### EXERCISE REQUIREMENTS
Take the listing below and print exactly the lines starting at the line containing "a clone while" and ending at the line containing "From S2P Require", both ends included, and no others.

─── PROVIDED DATA ───

(* ===== verification/Restore.v ===== *)
(** * Restore and clone bookkeeping

    Models [pkg/store/leftover.go], [restore_target.go], [restore_source.go] and
    [clone_snapshot.go] as programs of [Calls]: judging the leftover of a restore, taking over and
    rolling back a restored definition, deleting a snapshot and reaping the internal snapshot of
    a clone while restores from it may be under way. *)

From Stdlib Require Import Ascii.
From S2P Require Import Prelude Api GoStrings GoTime Dispatcher LocalProps Prog Calls.

Definition with_rd_props (rd : ResourceDefinition) (p : gmap string string) : ResourceDefinition :=
  mkResourceDefinition (rd_Name rd) (rd_ExternalName rd) (rd_ResourceGroupName rd) p (rd_Annotations rd)
    (rd_Flags rd) (rd_LayerData rd) (rd_LayerStack rd) (rd_UUID rd) (rd_VolumeDefinitions rd) (rd_EffectiveProps rd).
Definition with_rd_stack (rd : ResourceDefinition) (stack : list string) : ResourceDefinition :=
  mkResourceDefinition (rd_Name rd) (rd_ExternalName rd) (rd_ResourceGroupName rd) (rd_Props rd) (rd_Annotations rd)
    (rd_Flags rd) (rd_LayerData rd) stack (rd_UUID rd) (rd_VolumeDefinitions rd) (rd_EffectiveProps rd).

Definition prop (rd : ResourceDefinition) (key : string) : string := get (rd_Props rd) key.
Definition deleting (flags : list string) : bool := Contains flags ResourceFlagDelete.

(** ** Leftovers (leftover.go) *)

Inductive LeftoverProgress := LeftoverUnfinished | LeftoverFinished | LeftoverForeign | LeftoverTearingDown.

#[global] Instance LeftoverProgress_eq_dec : EqDecision LeftoverProgress.
Proof. solve_decision. Defined.

Record ReplicaCount := mkReplicaCount { Holding : nat; Live : nat; Total : nat }.

Definition HoldsData (res : Resource) : bool :=
  negb (Contains (res_Flags res) ResourceFlagDiskless) && negb (Contains (res_Flags res) ResourceFlagTieBreaker).

Definition count_replicas (replicas : list Resource) : ReplicaCount :=
  let live := filter (fun r => deleting (res_Flags r) = false) replicas in
  mkReplicaCount (length (filter (fun r => HoldsData r = true) live)) (length live) (length replicas).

───

### EXERCISE ANSWER
    a clone while restores from it may be under way. *)

From Stdlib Require Import Ascii.
From S2P Require Import Prelude Api GoStrings GoTime Dispatcher LocalProps Prog Calls.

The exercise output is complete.